Start of Supplied information
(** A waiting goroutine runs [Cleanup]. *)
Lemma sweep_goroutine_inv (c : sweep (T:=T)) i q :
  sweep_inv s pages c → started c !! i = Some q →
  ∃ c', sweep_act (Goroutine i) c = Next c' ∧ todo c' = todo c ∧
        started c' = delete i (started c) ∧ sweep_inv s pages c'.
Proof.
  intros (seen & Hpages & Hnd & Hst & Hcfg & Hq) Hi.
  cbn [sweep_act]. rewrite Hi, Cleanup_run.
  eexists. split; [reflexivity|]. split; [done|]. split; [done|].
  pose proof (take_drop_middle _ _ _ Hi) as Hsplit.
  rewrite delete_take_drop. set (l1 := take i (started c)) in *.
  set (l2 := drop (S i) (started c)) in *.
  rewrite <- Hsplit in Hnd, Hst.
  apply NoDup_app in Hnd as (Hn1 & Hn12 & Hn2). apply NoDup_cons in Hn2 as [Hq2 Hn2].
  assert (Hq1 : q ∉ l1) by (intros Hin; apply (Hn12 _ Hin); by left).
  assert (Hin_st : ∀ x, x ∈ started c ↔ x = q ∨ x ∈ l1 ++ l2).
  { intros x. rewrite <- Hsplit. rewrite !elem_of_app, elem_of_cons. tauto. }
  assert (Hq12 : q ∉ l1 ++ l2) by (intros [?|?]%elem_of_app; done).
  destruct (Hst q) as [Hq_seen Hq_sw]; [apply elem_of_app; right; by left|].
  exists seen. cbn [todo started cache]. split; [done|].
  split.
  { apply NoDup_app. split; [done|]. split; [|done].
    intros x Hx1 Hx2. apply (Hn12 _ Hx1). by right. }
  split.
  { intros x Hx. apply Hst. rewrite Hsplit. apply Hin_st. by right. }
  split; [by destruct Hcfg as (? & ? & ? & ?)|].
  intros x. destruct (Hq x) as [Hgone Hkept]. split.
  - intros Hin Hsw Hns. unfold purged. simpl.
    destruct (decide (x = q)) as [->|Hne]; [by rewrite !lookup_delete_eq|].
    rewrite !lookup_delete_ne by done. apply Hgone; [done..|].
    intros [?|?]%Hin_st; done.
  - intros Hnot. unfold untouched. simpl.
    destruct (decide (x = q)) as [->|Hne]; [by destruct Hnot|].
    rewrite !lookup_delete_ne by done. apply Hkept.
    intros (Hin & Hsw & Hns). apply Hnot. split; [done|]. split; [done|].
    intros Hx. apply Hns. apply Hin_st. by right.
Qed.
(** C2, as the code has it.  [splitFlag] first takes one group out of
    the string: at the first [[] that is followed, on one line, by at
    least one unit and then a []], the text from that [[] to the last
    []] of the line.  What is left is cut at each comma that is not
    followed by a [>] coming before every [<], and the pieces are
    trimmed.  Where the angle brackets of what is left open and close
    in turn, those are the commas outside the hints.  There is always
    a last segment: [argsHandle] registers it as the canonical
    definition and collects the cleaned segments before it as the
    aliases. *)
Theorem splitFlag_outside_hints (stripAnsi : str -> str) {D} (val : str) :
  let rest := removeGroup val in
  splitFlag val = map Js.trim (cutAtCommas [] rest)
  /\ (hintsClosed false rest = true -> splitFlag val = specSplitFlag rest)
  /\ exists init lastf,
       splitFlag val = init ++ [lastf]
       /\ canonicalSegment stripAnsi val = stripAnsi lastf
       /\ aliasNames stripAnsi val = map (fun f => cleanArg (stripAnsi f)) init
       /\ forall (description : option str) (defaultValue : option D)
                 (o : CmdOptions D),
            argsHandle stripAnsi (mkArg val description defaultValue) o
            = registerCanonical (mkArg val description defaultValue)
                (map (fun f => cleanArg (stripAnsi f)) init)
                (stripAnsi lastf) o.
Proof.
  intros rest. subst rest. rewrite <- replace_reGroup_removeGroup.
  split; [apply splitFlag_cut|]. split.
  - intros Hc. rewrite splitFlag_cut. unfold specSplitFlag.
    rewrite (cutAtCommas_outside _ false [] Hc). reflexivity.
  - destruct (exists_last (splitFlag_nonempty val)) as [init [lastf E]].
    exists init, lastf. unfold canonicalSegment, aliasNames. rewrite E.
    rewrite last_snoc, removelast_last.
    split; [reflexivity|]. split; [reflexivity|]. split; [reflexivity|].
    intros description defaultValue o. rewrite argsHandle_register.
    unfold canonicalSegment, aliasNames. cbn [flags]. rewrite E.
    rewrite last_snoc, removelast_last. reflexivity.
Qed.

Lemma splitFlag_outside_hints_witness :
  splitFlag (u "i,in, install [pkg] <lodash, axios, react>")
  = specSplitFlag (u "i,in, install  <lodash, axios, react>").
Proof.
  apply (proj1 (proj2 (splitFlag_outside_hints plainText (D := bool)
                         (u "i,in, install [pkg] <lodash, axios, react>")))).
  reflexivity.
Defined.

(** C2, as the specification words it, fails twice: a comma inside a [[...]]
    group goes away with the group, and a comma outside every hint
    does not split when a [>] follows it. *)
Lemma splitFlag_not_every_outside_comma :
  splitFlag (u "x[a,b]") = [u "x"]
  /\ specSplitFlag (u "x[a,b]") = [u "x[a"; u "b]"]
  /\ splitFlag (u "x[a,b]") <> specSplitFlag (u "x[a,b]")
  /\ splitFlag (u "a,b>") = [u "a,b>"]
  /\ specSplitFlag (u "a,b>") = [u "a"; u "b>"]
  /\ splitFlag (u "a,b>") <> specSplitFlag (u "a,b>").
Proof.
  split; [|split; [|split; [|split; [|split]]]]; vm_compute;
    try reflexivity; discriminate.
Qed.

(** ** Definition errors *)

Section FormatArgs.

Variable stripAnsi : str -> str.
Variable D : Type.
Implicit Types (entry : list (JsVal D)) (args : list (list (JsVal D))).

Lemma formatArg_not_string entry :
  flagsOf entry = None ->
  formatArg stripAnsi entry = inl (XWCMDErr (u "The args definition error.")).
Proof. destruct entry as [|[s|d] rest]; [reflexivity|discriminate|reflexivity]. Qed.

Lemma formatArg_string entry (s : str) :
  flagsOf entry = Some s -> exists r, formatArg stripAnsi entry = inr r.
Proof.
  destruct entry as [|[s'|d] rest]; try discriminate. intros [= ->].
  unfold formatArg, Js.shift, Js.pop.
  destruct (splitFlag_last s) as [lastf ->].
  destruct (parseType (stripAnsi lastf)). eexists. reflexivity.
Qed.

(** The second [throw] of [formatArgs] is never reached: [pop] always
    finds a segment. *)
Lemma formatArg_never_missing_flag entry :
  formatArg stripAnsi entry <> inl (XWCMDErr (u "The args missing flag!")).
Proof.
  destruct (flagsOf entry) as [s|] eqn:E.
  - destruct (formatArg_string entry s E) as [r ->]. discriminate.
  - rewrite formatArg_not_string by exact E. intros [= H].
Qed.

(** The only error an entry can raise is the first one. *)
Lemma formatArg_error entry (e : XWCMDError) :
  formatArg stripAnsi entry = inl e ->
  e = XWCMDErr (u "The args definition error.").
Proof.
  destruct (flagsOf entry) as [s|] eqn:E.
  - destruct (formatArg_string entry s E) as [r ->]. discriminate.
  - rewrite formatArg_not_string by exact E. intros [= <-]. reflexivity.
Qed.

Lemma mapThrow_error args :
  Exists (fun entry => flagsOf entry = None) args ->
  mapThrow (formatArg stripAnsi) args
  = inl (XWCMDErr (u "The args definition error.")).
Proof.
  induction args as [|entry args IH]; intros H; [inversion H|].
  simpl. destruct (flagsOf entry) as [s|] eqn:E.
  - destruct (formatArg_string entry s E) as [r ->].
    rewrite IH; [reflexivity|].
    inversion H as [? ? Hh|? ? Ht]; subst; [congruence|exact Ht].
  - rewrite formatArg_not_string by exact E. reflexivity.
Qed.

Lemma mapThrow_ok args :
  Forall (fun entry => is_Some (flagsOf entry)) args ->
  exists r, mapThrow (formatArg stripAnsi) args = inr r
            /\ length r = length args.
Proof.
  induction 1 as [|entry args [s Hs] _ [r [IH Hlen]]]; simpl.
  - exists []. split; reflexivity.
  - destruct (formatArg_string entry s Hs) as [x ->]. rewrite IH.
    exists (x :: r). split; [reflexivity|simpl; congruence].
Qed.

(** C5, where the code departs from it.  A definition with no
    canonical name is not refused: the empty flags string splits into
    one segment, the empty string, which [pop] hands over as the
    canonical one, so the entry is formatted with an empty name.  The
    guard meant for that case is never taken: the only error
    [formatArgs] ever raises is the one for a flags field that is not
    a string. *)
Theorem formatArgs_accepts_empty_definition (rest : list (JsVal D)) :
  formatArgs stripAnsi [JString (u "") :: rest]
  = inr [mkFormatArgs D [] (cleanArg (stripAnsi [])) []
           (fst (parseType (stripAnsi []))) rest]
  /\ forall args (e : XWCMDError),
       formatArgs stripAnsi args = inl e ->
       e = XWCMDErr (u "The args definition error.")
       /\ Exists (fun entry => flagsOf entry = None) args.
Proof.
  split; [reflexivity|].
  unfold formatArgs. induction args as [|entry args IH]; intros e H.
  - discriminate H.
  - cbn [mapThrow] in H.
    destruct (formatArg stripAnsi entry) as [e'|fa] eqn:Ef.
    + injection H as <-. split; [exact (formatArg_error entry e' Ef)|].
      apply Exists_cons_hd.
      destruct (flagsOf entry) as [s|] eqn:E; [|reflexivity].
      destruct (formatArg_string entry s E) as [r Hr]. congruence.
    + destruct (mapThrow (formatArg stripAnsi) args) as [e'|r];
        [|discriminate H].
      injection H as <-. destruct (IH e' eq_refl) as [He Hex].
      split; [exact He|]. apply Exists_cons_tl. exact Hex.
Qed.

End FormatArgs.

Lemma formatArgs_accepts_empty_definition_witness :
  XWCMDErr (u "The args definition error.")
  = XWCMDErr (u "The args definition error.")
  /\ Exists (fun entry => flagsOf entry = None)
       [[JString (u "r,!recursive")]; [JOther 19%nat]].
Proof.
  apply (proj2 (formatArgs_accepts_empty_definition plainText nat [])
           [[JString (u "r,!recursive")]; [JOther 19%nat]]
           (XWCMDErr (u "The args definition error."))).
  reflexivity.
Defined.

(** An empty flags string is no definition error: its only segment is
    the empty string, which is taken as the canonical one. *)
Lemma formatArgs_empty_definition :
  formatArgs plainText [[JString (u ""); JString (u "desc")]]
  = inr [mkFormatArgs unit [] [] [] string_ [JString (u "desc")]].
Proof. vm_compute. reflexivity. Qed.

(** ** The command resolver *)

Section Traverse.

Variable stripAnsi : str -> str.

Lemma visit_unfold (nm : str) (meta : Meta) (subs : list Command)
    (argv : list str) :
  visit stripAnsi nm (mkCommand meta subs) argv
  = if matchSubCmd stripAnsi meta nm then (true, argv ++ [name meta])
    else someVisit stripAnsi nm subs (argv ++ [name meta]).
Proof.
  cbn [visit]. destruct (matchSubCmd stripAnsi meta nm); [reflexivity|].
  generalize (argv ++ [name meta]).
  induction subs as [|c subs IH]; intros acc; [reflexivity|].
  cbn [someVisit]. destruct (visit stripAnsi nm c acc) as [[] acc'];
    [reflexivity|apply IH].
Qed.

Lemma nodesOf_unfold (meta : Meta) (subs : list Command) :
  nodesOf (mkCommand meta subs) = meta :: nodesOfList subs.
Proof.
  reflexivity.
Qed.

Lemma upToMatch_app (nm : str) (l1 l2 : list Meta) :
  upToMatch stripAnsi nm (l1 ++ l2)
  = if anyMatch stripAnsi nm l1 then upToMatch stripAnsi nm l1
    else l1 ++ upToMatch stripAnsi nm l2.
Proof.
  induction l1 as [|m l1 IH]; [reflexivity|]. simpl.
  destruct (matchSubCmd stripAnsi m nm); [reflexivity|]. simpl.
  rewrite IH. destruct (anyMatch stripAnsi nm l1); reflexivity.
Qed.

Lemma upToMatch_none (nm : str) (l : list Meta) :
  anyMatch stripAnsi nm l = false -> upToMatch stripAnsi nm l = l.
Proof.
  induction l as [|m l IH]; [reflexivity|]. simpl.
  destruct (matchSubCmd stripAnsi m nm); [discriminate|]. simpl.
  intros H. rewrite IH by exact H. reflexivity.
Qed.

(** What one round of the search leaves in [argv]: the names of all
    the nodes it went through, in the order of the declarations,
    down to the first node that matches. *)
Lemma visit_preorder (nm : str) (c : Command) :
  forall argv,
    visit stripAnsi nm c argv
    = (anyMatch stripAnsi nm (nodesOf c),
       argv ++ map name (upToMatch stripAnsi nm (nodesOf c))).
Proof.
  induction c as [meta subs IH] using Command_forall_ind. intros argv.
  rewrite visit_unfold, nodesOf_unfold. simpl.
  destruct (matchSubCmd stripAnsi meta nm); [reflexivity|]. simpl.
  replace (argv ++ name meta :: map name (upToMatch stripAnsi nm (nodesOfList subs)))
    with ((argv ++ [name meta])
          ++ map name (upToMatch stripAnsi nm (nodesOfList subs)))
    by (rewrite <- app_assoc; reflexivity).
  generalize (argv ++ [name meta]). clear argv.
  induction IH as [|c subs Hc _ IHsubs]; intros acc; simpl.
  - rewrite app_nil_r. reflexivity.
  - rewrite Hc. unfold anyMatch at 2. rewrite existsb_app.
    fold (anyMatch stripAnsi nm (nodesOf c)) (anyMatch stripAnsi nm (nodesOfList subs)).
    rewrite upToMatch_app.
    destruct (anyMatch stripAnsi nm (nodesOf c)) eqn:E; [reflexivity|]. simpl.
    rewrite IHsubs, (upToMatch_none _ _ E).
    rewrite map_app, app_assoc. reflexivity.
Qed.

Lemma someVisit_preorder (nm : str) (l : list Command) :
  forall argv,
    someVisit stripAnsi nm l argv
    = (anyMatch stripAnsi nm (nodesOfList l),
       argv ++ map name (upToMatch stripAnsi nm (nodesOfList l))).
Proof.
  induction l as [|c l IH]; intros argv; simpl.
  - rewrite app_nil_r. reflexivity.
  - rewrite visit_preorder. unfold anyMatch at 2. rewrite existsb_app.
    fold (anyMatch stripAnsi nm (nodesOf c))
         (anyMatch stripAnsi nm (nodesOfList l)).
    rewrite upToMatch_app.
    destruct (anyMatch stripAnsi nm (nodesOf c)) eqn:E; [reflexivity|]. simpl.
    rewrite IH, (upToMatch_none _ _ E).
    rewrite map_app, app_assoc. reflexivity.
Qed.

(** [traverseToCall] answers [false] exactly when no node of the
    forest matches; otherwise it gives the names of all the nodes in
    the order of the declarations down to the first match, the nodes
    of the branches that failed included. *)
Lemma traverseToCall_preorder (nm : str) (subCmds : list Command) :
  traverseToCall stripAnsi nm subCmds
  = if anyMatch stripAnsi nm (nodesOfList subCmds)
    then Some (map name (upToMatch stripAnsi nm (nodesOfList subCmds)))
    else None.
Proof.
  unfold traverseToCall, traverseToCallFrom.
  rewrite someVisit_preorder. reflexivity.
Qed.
End of Supplied information
Goal of the exercise:
Work out how many lines of the material contain the word "parseType" and answer with that number only.

Exercise answer:
2